For foresters, the No. 4 green job on LinkedIn’s ranking, more than half of current employment is with federal, state and local governments, rather than with private industry, according to the Bureau of Labor Statistics. Priorities may include planting new trees as well as finding ways to “conserve wildlife habitats, creek beds, water quality and soil stability,” the BLS explains.
Agronomists (No. 5) work on ways to improve plants’ durability and yield. That can often lead them into work on soil conservation and sustainability. Arborists (No. 7) manage the growth and development of trees. Their work is more likely to be in urban settings, working one tree at a time, as opposed to foresters’ focus on large wilderness areas.
A list of in-demand green jobs wouldn’t be complete without some sort of call-out to solar energy opportunities (No. 6) and wind-power work (No. 8). Both those lines of work show up on the BLS’s predictions of fast-growing jobs by 2030, too, on the belief that there’s a lot more alternative-energy capacity that needs to be built and installed.

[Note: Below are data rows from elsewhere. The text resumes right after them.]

Lemma pushable_again task c d qs1 qs s : smp_inv qs1 s -> smp_inv qs s -> pushable_to task c d qs1 s -> pushable_to task c d qs s.
Proof.
  intros I1 I [P1 P2 P3 P4 P5 P6]. split; try done. pose proof (runq_on_rq _ _ _ _ I1 P3) as Hon.
  destruct (runq_task _ _ _ _ (si_machine _ _ I1) P3) as (_ & <- & _). by apply on_rq_here.
Qed.
(** Tasks were moved to processors they may use. *)
Record settled qs qs' s s' : Prop := {
  sd_task : forall q, task_same (stasks s q) (stasks s' q);
  sd_cpu : forall d, cpu_kept (cpus s d) (cpus s' d);
  sd_online : online_mask s' = online_mask s;
  sd_this : this_cpu s' = this_cpu s;
  sd_runq : forall x d, x ∈ runq qs s d ->
    exists e, x ∈ runq qs' s' e /\ (e = d \/ cpumask_test_cpu e (tsk_cpus_allowed s x) = true) }.
Lemma settled_refl qs s : settled qs qs s s.
Proof. split; try done. intros x d Hx. exists d. auto. Qed.
Lemma settled_trans qs qs1 qs2 s s1 s2 : settled qs qs1 s s1 -> settled qs1 qs2 s1 s2 -> settled qs qs2 s s2.
Proof.
  intros [A1 A2 A3 A4 A5] [B1 B2 B3 B4 B5]. split; try congruence.
  - intros q. etrans; [apply A1|apply B1].
  - intros d. etrans; [apply A2|apply B2].
  - intros x d Hx. destruct (A5 x d Hx) as (e & He & Hed). destruct (B5 x e He) as (e' & He' & Hee). exists e'. split; [done|].
    unfold tsk_cpus_allowed in *. rewrite (ts_allowed _ _ (A1 x)) in Hee. destruct Hee as [->|]; auto.
Qed.
Lemma settled_calm qs s s' : calm s s' -> same_oq s s' -> settled qs qs s s'.
Proof.
  intros C O. pose proof (calm_move 0 _ _ C) as F. split; [apply F..|apply F|apply F|apply F|].
  intros x d Hx. exists d. split; [by rewrite (runq_oq qs s s')|by left].
Qed.
Lemma settled_moved task c d qs qs' s s1 s' : smp_inv qs s -> moved task c d qs qs' s s1 -> calm s1 s' -> same_oq s1 s' ->
  cpumask_test_cpu d (tsk_cpus_allowed s' task) = true -> settled qs qs' s s'.
Proof.
  intros Hi M C O Ha. eapply settled_trans; [|by eapply settled_calm]. pose proof (mv_frame _ _ _ _ _ _ _ M) as F.
  split; [apply F..|apply F|apply F|apply F|].
  intros x e Hx. destruct (decide (x = task)) as [->|Hne].
  - exists d. split; [apply M|]. right. rewrite <- Ha. unfold tsk_cpus_allowed.
    by rewrite (ts_allowed _ _ (cm_task _ _ C task)), (ts_allowed _ _ (vf_task _ _ _ F task)).
  - exists e. split; [|by left]. by apply (mv_rest _ _ _ _ _ _ _ M).
Qed.

Lemma push_task_quiet fuel c qs s : quiet c -> smp_inv qs s -> is_cpu c = true ->
  exists b s' qs', push_rt_task (S fuel) c s = Ret (b, s') /\ smp_inv qs' s' /\ settled qs qs' s s' /\
    if b : bool then (to_push c s' < to_push c s)%nat else same_oq s s' /\ calm s s' /\ qs' = qs.
Proof.
  intros Hq Hi Hc. unfold push_rt_task.
  assert (forall r, r = Ret (false, s) -> exists b s' qs', r = Ret (b, s') /\ smp_inv qs' s' /\ settled qs qs' s s' /\
    if b : bool then (to_push c s' < to_push c s)%nat else same_oq s s' /\ calm s s' /\ qs' = qs) as Hsame.
  { intros r ->. exists false, s, qs. do 2 (split; [done|]). split; [apply settled_refl|done]. }
  case_match; [by apply Hsame|].
  destruct (pick_pushable qs s c Hi Hc) as (o & Eo & Ho). rewrite Eo. destruct o as [task|]; [|by apply Hsame].
  destruct Ho as [He _]. pose proof He as (Hqd & _). destruct (ao_task _ _ (smp_array Hi) c task Hqd) as (_ & Hcpu & _).
  cbn [push_retry]. case_match; [by apply Hsame|]. case_match.
  { exists false, (resched_task (cpu_curr s c) s), qs. split; [done|].
    pose proof (resched_calm (cpu_curr s c) s) as C1. pose proof (resched_oq (cpu_curr s c) s) as O1.
    split; [by eapply smp_calm|]. split; [by apply settled_calm|]. by split. }
  pose proof (find_lock_ok RT_MAX_TRIES task c qs s Hi Hc Hcpu) as Hf. pose proof (find_lock_quiet RT_MAX_TRIES task c s Hq) as E2.
  unfold find_lock_lowest_rq. destruct (find_lock_lowest RT_MAX_TRIES task c s) as [[d|] s1]; cbn in E2; subst s1.
  - destruct Hf as (qs1 & I1 & Hd).
    destruct (move_pushes task c d qs s Hi (pushable_again task c d qs1 qs s I1 Hi Hd)) as (qs2 & I2 & P2 & M2).
    exists true. eexists _, qs2. split; [done|]. split; [exact I2|]. split.
    + refine (settled_moved task c d qs qs2 s _ _ Hi M2 _ _ (pu_allowed _ _ _ _ _ P2)); [apply resched_calm|apply resched_oq].
    + refine (moved_less c d task qs qs2 s _ _ Hi I2 Hc (pu_other _ _ _ _ _ P2) M2 _ He). apply resched_calm.
  - rewrite Eo. rewrite Hcpu, Nat.eqb_refl, bool_decide_true by done. by apply Hsame.
Qed.

Lemma push_loop_quiet fuel retries c qs s : quiet c -> smp_inv qs s -> is_cpu c = true -> (to_push c s < fuel)%nat ->
  exists s' qs', push_rt_tasks_loop fuel (S retries) c s = Ret s' /\ smp_inv qs' s' /\ settled qs qs' s s'.
Proof.
  revert qs s. induction fuel as [|fuel IH]; intros qs s Hq Hi Hc Hf; [lia|]. cbn [push_rt_tasks_loop].
  destruct (push_task_quiet retries c qs s Hq Hi Hc) as (b & s1 & qs1 & -> & H1 & S1 & Hb). destruct b.
  - destruct (IH qs1 s1 Hq H1 Hc ltac:(lia)) as (s2 & qs2 & E2 & H2 & S2). exists s2, qs2. split_and!; [done..|].
    by eapply settled_trans.
  - by exists s1, qs1.
Qed.

(** ** Pulling *)

(** A task that waits on [src] and may run on [c]. *)
Definition pickable qs s c src p : Prop := queued qs src p /\ pick_rt_task src p (Some c) s = true.

Lemma pick_queue_spec l c cpu s :
  match pick_in_queue (STask <$> l) c cpu s with
  | Some p => p ∈ l /\ pick_rt_task c p cpu s = true
  | None => forall p, p ∈ l -> pick_rt_task c p cpu s = false
  end.
Proof.
  induction l as [|p l IH]; cbn; [intros p Hp; by apply elem_of_nil in Hp|].
  destruct (pick_rt_task c p cpu s) eqn:E; [split; [by left|done]|].
  destruct (pick_in_queue _ _ _ _) as [x|]; [destruct IH; split; [by right|done]|].
  intros x [->|Hx]%elem_of_cons; auto.
Qed.

Lemma pick_highest_spec n idx qs s c cpu : array_ok qs s -> is_cpu c = true -> 0 <= idx -> MAX_RT_PRIO - idx < Z.of_nat n ->
  (forall j p, 0 <= j < idx -> p ∈ qs c j -> pick_rt_task c p cpu s = false) ->
  match pick_highest_loop n idx c cpu s with
  | Some p => queued qs c p /\ pick_rt_task c p cpu s = true /\
      forall q, queued qs c q -> pick_rt_task c q cpu s = true -> t_prio (stasks s p) <= t_prio (stasks s q)
  | None => forall p, queued qs c p -> pick_rt_task c p cpu s = false
  end.
Proof.
  intros Ha Hc. pose proof (ca_bitmap _ _ _ (ao_cpu _ _ Ha c Hc)) as Hb. revert idx.
  induction n as [|n IH]; intros idx Hi Hn Hlow; cbn [pick_highest_loop].
  { intros p (j & Hj & Hp). apply (Hlow j); [unfold in_range in Hj; lia|done]. }
  destruct (Z.leb_spec MAX_RT_PRIO idx) as [Hmax|Hmax].
  { intros p (j & Hj & Hp). apply (Hlow j); [unfold in_range in Hj; lia|done]. }
  assert (in_range idx) as Hir by (unfold in_range; lia).
  rewrite (sl_view _ _ (ao_linked _ _ Ha)) by done. pose proof (pick_queue_spec (qs c idx) c cpu s) as Hq.
  destruct (pick_in_queue _ _ _ _) as [p|].
  - destruct Hq as [Hp Hpick]. assert (queued qs c p) as Hqp by by exists idx. split; [done|]. split; [done|].
    intros q Hq Hqp'. destruct (ao_task _ _ Ha c q Hq) as (_ & _ & Hri & Hin & _). destruct (ao_task _ _ Ha c p Hqp) as (_ & _ & Hri' & Hin' & _).
    destruct (sl_uniq _ _ (ao_linked _ _ Ha) p c idx c _ Hir Hri' Hp Hin') as [_ <-].
    destruct (decide (idx <= t_prio (stasks s q))) as [|Hlt]; [done|].
    rewrite (Hlow (t_prio (stasks s q)) q) in Hqp'; [done| |done]. unfold in_range in Hri. lia.
  - destruct Hb as [B1 B2 B3]. destruct (next_bit_spec (rt_bitmap (crt s c)) MAX_RT_PRIO (idx + 1) B1) as [[N1 N2] _]; [lia|].
    apply IH; [lia|lia|]. intros j p Hj Hp. destruct (decide (j < idx)) as [Hlt|Hge]; [by apply (Hlow j); [lia|]|].
    destruct (decide (j = idx)) as [->|Hne]; [by apply Hq|]. exfalso.
    destruct (decide (j < MAX_RT_PRIO)) as [Hjm|Hjm].
    + specialize (N2 j). rewrite B3 in N2 by (unfold in_range; lia). specialize (N2 ltac:(lia) Hjm).
      apply negb_false_iff, bool_decide_eq_true in N2. rewrite N2 in Hp. by apply elem_of_nil in Hp.
    + destruct (next_bit_spec (rt_bitmap (crt s c)) MAX_RT_PRIO (idx + 1) B1) as [_ [_ N3]]; lia.
Qed.

Lemma pick_next_highest_spec qs s c cpu : array_ok qs s -> is_cpu c = true ->
  match pick_next_highest_task_rt c cpu s with
  | Some p => queued qs c p /\ pick_rt_task c p cpu s = true /\
      forall q, queued qs c q -> pick_rt_task c q cpu s = true -> t_prio (stasks s p) <= t_prio (stasks s q)
  | None => forall p, queued qs c p -> pick_rt_task c p cpu s = false
  end.
Proof.
  intros Ha Hc. destruct (smp_bitmap_first _ _ (ca_bitmap _ _ _ (ao_cpu _ _ Ha c Hc))) as (Hr & Hl & _).
  apply pick_highest_spec; [done|done|lia|unfold MAX_RT_PRIO in *; lia|].
  intros j p Hj Hp. rewrite Hl in Hp by done. by apply elem_of_nil in Hp.
Qed.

For a full rundown of global green skills, check out this special LinkedIn report. And if you’re comfortably settled into a different industry but still are eager to keep tabs on the growth of the green sector, you’re not alone.
A few days ago, I launched a straw poll on LinkedIn, asking people about their degree of interest or involvement in the green economy. Among the poll’s 392 respondents, only 13% said: “I’ve got a green job and love it.” (Another 27% said: “Not for me.)
The most popular choice, attracting 55% of all votes, was: “Don’t have one, but I’m intrigued.”
Methodology
Green jobs are defined as ones that can’t be performed without extensive knowledge of skills relating to the environmental sustainability of economic activities (i.e. green skills.) This analysis looks at green jobs that have experienced rapid hiring growth since 2016, including during the 2020-2021 span of the COVID pandemic.